NASA’s Mars rovers use a similar concept on a larger scale: radioisotope power systems that convert heat from plutonium decay into electricity through thermoelectric generators. These are nuclear power sources, but they aren’t reactors. The distinction matters because a true fission reactor can be controlled, throttled, and scaled in ways that radioactive decay devices cannot.

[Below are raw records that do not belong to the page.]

(* ===== verification/PgBind.v ===== *)
(** The PostgreSQL driver, part three: bound parameters ([OneValueStream] and [BindStream] of
    c/driver/postgresql/statement.cc). *)
From stdpp Require Import base tactics list numbers option strings gmap.
From Stdlib Require Import ZArith Lia Ascii.
From S2P Require Import Prelude CLib Buffer Schema SchemaView Array ArrayView Adbc Utils Postgres PgReader.

(** * The parameter stream

    The driver's own producer is the one-value stream that holds a bound array; every other
    stream is foreign. *)
Record OneValueStream := mkOneValue { ov_schema : ArrowSchema; ov_array : ArrowArray }.
Definition BindInput := ArrowArrayStream OneValueStream.

Section input.
  Context `{Libc}.

Definition OneValueStream_GetSchema (stream : OneValueStream) : M ArrowSchema unit :=
  ArrowSchemaDeepCopy (ov_schema stream).
(** What is written to [*out], and the stream after the call. *)
Definition OneValueStream_GetNext (stream : OneValueStream) : ArrowArray * OneValueStream :=
  (ov_array stream, mkOneValue (ov_schema stream) (set_array_release false (ov_array stream))).

Definition bind_get_schema : M (BindInput * ArrowSchema) unit :=
  stream ← gets fst;
  match stream with
  | StreamReader ov => zoom snd_lens (OneValueStream_GetSchema ov)
  | StreamForeign f =>
      if fst (fs_schema f) =? 0 then modify (fun p => (p.1, snd (fs_schema f)))
      else exit (fst (fs_schema f))
  | StreamReleased | StreamSingleBatch _ _ => undef
  end.
Definition bind_get_next : M (BindInput * ArrowArray) unit :=
  stream ← gets fst;
  match stream with
  | StreamReader ov =>
      let '(out, ov) := OneValueStream_GetNext ov in put (StreamReader ov, out)
  | StreamForeign f =>
      match fs_next f with
      | [] => modify (fun p => (p.1, set_array_release false p.2))
      | (code, batch) :: rest =>
          modify (fun p => (StreamForeign (mkForeign (fs_schema f) rest (fs_last_error f)), p.2)) ;;
          if code =? 0 then modify (fun p => (p.1, batch)) else exit code
      end
  | StreamReleased | StreamSingleBatch _ _ => undef
  end.
(** [OneValueStream::GetLastError] is a null pointer. *)
Definition bind_last_error (stream : BindInput) : option string :=
  match stream with StreamForeign f => fs_last_error f | _ => None end.
(** [stream->release(stream)]; a one-value stream releases what it still holds. *)
Definition bind_release : M BindInput unit :=
  stream ← gets id;
  match stream with
  | StreamReader _ | StreamForeign _ => put StreamReleased
  | StreamReleased | StreamSingleBatch _ _ => undef
  end.
(** How often [get_next] can still yield a batch. *)
Definition bind_remaining (stream : BindInput) : nat :=
  match stream with
  | StreamReader ov => if ar_release (ov_array ov) then 1 else 0
  | StreamForeign f => length (fs_next f)
  | _ => 0
  end.
End input.

(** * [BindStream]

    A parameter's value is a null pointer, a place in [param_values_buffer], or bytes of the
    array it comes from. *)
Inductive param_value := PNull | PBuffer (offset : Z) | PData (bytes : list Z).
Record BindStream := mkBind {
  bs_bind : BindInput;
  bs_schema : ArrowSchema;
  bs_fields : list ArrowSchemaView;
  bs_param_types : list Z;
  bs_param_values : list param_value;
  bs_param_lengths : list Z;
  bs_param_formats : list Z;
  bs_param_values_offsets : list Z;
  bs_param_values_buffer : list Z;
}.
Definition new_bind_stream (bind : BindInput) : BindStream :=
  mkBind bind zero_schema [] [] [] [] [] [] [].

(** The error, the library, the stream, [*rows_affected] ([None]: a null pointer).  The
    destructors of the handles release what they hold when the object goes out of scope. *)
Record BnS `{Libpq} := mkBnS {
  bn_error : ErrorPtr;
  bn_pq : pq;
  bn_stream : BindStream;
  bn_rows : option Z;
}.
Arguments mkBnS {_} bn_error bn_pq bn_stream bn_rows.
#[export] Instance HasError_BnS `{Libpq} : HasError BnS :=
  mkLens bn_error (fun e s => mkBnS e (bn_pq s) (bn_stream s) (bn_rows s)).
#[export] Instance HasPq_BnS `{Libpq} : HasPq BnS :=
  mkLens bn_pq (fun d s => mkBnS (bn_error s) d (bn_stream s) (bn_rows s)).

Section bind.
  Context `{Libc} `{Libpq}.

Definition the_stream : M BnS BindStream := gets bn_stream.
Definition set_stream (b : BindStream) : M BnS unit :=
  modify (fun s => mkBnS (bn_error s) (bn_pq s) b (bn_rows s)).
Definition bind_schema_lens : Lens BnS (BindInput * ArrowSchema) :=
  mkLens (fun s => (bs_bind (bn_stream s), bs_schema (bn_stream s)))
    (fun p s => let b := bn_stream s in mkBnS (bn_error s) (bn_pq s)
       (mkBind p.1 p.2 (bs_fields b) (bs_param_types b) (bs_param_values b)
          (bs_param_lengths b) (bs_param_formats b) (bs_param_values_offsets b)
          (bs_param_values_buffer b)) (bn_rows s)).
Definition set_fields (fields : list ArrowSchemaView) : M BnS unit :=
  b ← the_stream;
  set_stream (mkBind (bs_bind b) (bs_schema b) fields (bs_param_types b) (bs_param_values b)
    (bs_param_lengths b) (bs_param_formats b) (bs_param_values_offsets b)
    (bs_param_values_buffer b)).
Definition set_params types values lengths formats offsets buffer : M BnS unit :=
  b ← the_stream;
  set_stream (mkBind (bs_bind b) (bs_schema b) (bs_fields b) types values lengths formats offsets
    buffer).
(** [bind_schema->children[i]] and its name, which is printed. *)
Definition bind_child (i : Z) : M BnS ArrowSchema :=
  b ← the_stream; lift_opt (mjoin (child_at (bs_schema b) i)).
Definition bind_name (i : Z) : M BnS string := child ← bind_child i; lift_opt (sc_name child).

(** [ArrowSchemaViewInit] into a view, without an error: the status is checked. *)
Definition init_view (expr : string) (schema : ArrowSchema) : M BnS ArrowSchemaView := fun s =>
  match ArrowSchemaViewInit schema (fresh_view, None) with
  | Ret _ (view, _) => Ret view s
  | Exit code _ => (CHECK_NA_ADBC expr (exit code) ;; undef) s
  | Undef => Undef
  | NoFuel => NoFuel
  end.
Fixpoint init_views (n : nat) (i : Z) : M BnS (list ArrowSchemaView) :=
  match n with
  | O => mret []
  | S n' =>
      child ← bind_child i;
      view ← init_view "ArrowSchemaViewInit(&bind_schema_fields[i], bind_schema->children[i], nullptr)"
               child;
      views ← init_views n' (i + 1);
      mret (view :: views)
  end.

Definition BindStream_Begin (callback : M BnS unit) : M BnS unit :=
  CHECK_NA_ADBC "bind->get_schema(&bind.value, &bind_schema.value)"
    (zoom bind_schema_lens bind_get_schema) ;;
  b ← the_stream;
  bind_schema_view ←
    init_view "ArrowSchemaViewInit(&bind_schema_view, &bind_schema.value, nullptr)" (bs_schema b);
  if negb (type_eqb (sv_type bind_schema_view) TYPE_STRUCT) then
    raise ADBC_STATUS_INVALID_STATE ["Bind parameters must have type STRUCT"%string]
  else
  fields ← init_views (Z.to_nat (sc_n_children (bs_schema b))) 0;
  set_fields fields ;;
  callback.

(** The PostgreSQL type and the length of a parameter. *)
Definition param_type (type : ArrowType) : option (PgType * Z) :=
  match type with
  | TYPE_INT16 => Some (kInt2, 2)
  | TYPE_INT32 => Some (kInt4, 4)
  | TYPE_INT64 => Some (kInt8, 8)
  | TYPE_STRING => Some (kText, 0)
  | _ => None
  end.
(** One field: its OID and length. *)
Definition set_param_type (type_mapping : TypeMapping) (i : Z) : M BnS (Z * Z) :=
  b ← the_stream;
  field ← lift_opt (bs_fields b !! Z.to_nat i);
  match param_type (sv_type field) with
  | None =>
      name ← bind_name i;
      raise ADBC_STATUS_NOT_IMPLEMENTED
        ["Field #"%string; fmt_Z (i + 1); " ('"%string; name;
         "') has unsupported parameter type "%string; fmt_Z (type_code (sv_type field))]
  | Some (pg_type, length) =>
      let oid := GetOid pg_type type_mapping in
      if oid =? 0 then
        name ← bind_name i;
        raise ADBC_STATUS_NOT_IMPLEMENTED
          ["Field #"%string; fmt_Z (i + 1); " ('"%string; name;
           "') has type with no corresponding PostgreSQL type "%string;
           fmt_Z (type_code (sv_type field))]
      else mret (oid, length)
  end.
Fixpoint set_param_types (type_mapping : TypeMapping) (n : nat) (i : Z) : M BnS (list (Z * Z)) :=
  match n with
  | O => mret []
  | S n' =>
      p ← set_param_type type_mapping i;
      ps ← set_param_types type_mapping n' (i + 1);
      mret (p :: ps)
  end.
(** The offsets of values of these lengths, and their total. *)
Fixpoint value_offsets (from : Z) (lengths : list Z) : list Z * Z :=
  match lengths with
  | [] => ([], from)
  | n :: r => let '(os, total) := value_offsets (from + n) r in (from :: os, total)
  end.
Definition BindStream_SetParamTypes (type_mapping : TypeMapping) : M BnS unit :=
  b ← the_stream;
  let n := Z.to_nat (sc_n_children (bs_schema b)) in
  ps ← set_param_types type_mapping (length (bs_fields b)) 0;
  let lengths := map snd ps in
  let '(offsets, total) := value_offsets 0 lengths in
  set_params (map fst ps) (replicate n PNull) lengths (replicate n kPgBinaryFormat) offsets
    (replicate (Z.to_nat total) 0).

Definition BindStream_Prepare (conn : Z) (query : string) : M BnS unit :=
  b ← the_stream;
  result ← pq_call (PQprepare conn query (bs_param_types b));
  check_command conn result (fun message =>
    [["Failed to prepare query: "%string; message]; ["Query: "%string; query]]).

(** ** Executing once per row *)
Definition set_value (col : Z) (v : param_value) : M BnS unit :=
  b ← the_stream;
  set_params (bs_param_types b) (<[Z.to_nat col := v]> (bs_param_values b)) (bs_param_lengths b)
    (bs_param_formats b) (bs_param_values_offsets b) (bs_param_values_buffer b).
Definition set_length_of (col n : Z) : M BnS unit :=
  b ← the_stream;
  set_params (bs_param_types b) (bs_param_values b) (<[Z.to_nat col := n]> (bs_param_lengths b))
    (bs_param_formats b) (bs_param_values_offsets b) (bs_param_values_buffer b).
Definition set_values_buffer (bytes : list Z) : M BnS unit :=
  b ← the_stream;
  set_params (bs_param_types b) (bs_param_values b) (bs_param_lengths b) (bs_param_formats b)
    (bs_param_values_offsets b) bytes.

Definition bind_param (view : ArrowArrayView) (row col : Z) : M BnS unit :=
  child ← lift_opt (view_child view col);
  is_null ← lift_opt (ArrowArrayViewIsNull child row);
  if is_null : bool then set_value col PNull else
  b ← the_stream;
  offset ← lift_opt (bs_param_values_offsets b !! Z.to_nat col);
  set_value col (PBuffer offset) ;;
  field ← lift_opt (bs_fields b !! Z.to_nat col);
  match sv_type field with
  | TYPE_INT64 =>
      value ← lift_opt (as_int child 1 8 row);
      buffer ← lift_opt (write_at (bs_param_values_buffer b) offset (ToNetworkInt64 value));
      set_values_buffer buffer
  | TYPE_STRING =>
      bytes ← lift_opt (ArrowArrayViewGetBytesUnsafe child row);
      set_length_of col (to_signed 32 (zlen bytes)) ;;
      set_value col (match bv_data (buffer_view child 2) with None => PNull | Some _ => PData bytes end)
  | _ =>
      name ← bind_name col;
      raise ADBC_STATUS_NOT_IMPLEMENTED
        ["Field #"%string; fmt_Z (col + 1); " ('"%string; name;
         "') has unsupported type for ingestion "%string; fmt_Z (type_code (sv_type field))]
  end.

(** What the library reads of the parameters; [None] outside the memory they point at. *)
Definition sent_value (buffer : list Z) (v : param_value) (length : Z) : option (option (list Z)) :=
  match v with
  | PNull => Some None
  | PBuffer offset => Some <$> read_at buffer offset length
  | PData bytes => Some <$> read_at bytes 0 length
  end.
Definition sent_values (b : BindStream) : option (list (option (list Z))) :=
  mapM (fun p => sent_value (bs_param_values_buffer b) p.1 p.2)
    (zip (bs_param_values b) (bs_param_lengths b)).
Definition execute_row (conn : Z) (view : ArrowArrayView) (row : Z) : M BnS unit :=
  for_range 0 (av_n_children view) (bind_param view row) ;;
  b ← the_stream;
  values ← lift_opt (sent_values b);
  result ← pq_call (PQexecPrepared conn values (bs_param_formats b) 0);
  check_command conn result (fun message =>
    [["Failed to execute prepared statement: "%string; message]]).

(** Code on a fresh [ArrowArrayView], without an error: the status is checked. *)
Definition with_view (expr : string) (m : M VE unit) (view : ArrowArrayView) : M BnS ArrowArrayView :=
  fun s =>
  match m (view, None) with
  | Ret _ (v, _) => Ret v s
  | Exit code _ => (CHECK_NA_ADBC expr (exit code) ;; undef) s
  | Undef => Undef
  | NoFuel => NoFuel
  end.
(** [bind->get_next(&bind.value, &array.value)] into a zeroed array. *)
Definition next_array : M BnS (Z * ArrowArray) := fun s =>
  let b := bn_stream s in
  let back stream := mkBnS (bn_error s) (bn_pq s)
    (mkBind stream (bs_schema b) (bs_fields b) (bs_param_types b) (bs_param_values b)
       (bs_param_lengths b) (bs_param_formats b) (bs_param_values_offsets b)
       (bs_param_values_buffer b)) (bn_rows s) in
  match bind_get_next (bs_bind b, zero_array) with
  | Ret _ (stream, array) => Ret (0, array) (back stream)
  | Exit code (stream, array) => Ret (code, array) (back stream)
  | Undef => Undef
  | NoFuel => NoFuel
  end.
Definition set_rows (n : option Z) : M BnS unit :=
  modify (fun s => mkBnS (bn_error s) (bn_pq s) (bn_stream s) n).
Definition execute_batch (conn : Z) (array : ArrowArray) : M BnS unit :=
  b ← the_stream;
  view ← with_view "ArrowArrayViewInitFromSchema(&array_view.value, &bind_schema.value, nullptr)"
           (ArrowArrayViewInitFromSchema (bs_schema b)) zero_view;
  view ← with_view "ArrowArrayViewSetArray(&array_view.value, &array.value, nullptr)"
           (ArrowArrayViewSetArray array) view;
  for_range 0 (ar_length array) (execute_row conn view) ;;
  rows ← gets bn_rows;
  match rows with
  | Some n => n ← i64 (n + ar_length array); set_rows (Some n)
  | None => mret tt
  end.
Fixpoint execute_batches (fuel : nat) (conn : Z) : M BnS unit :=
  match fuel with
  | O => nofuel
  | S fuel' =>
      '(res, array) ← next_array;
      if negb (res =? 0) then
        b ← the_stream;
        message ← lift_opt (bind_last_error (bs_bind b));
        raise ADBC_STATUS_IO
          ["Failed to read next batch from stream of bind parameters: "%string; message]
      else if negb (ar_release array) then mret tt
      else execute_batch conn array ;; execute_batches fuel' conn
  end.
(** [while (true)]: a stream yields a batch at most [bind_remaining] times. *)
Definition BindStream_Execute (conn : Z) : M BnS unit :=
  rows ← gets bn_rows;
  set_rows ((fun _ => 0) <$> rows) ;;
  b ← the_stream;
  execute_batches (S (bind_remaining (bs_bind b))) conn.
End bind.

What Determines Practical Size
The fuel core is never the size bottleneck. As KRUSTY demonstrated, you can build a functioning reactor core smaller than a wastebasket. What adds bulk is everything around it: radiation shielding (often the heaviest component), heat exchangers, power conversion equipment, and control systems. A core producing 5 megawatts of heat might weigh a few hundred kilograms, but the complete system with shielding and power conversion could weigh tens of tons.
The practical lower bound also depends on purpose. A reactor heating a space habitat needs less infrastructure than one feeding electricity into a grid. A reactor on a submarine needs robust shock resistance. A reactor in a remote Arctic village needs years of unattended operation. Each application drives different size constraints, but the engineering trend is clearly toward smaller, simpler, and more transportable units that blur the line between a power plant and an appliance.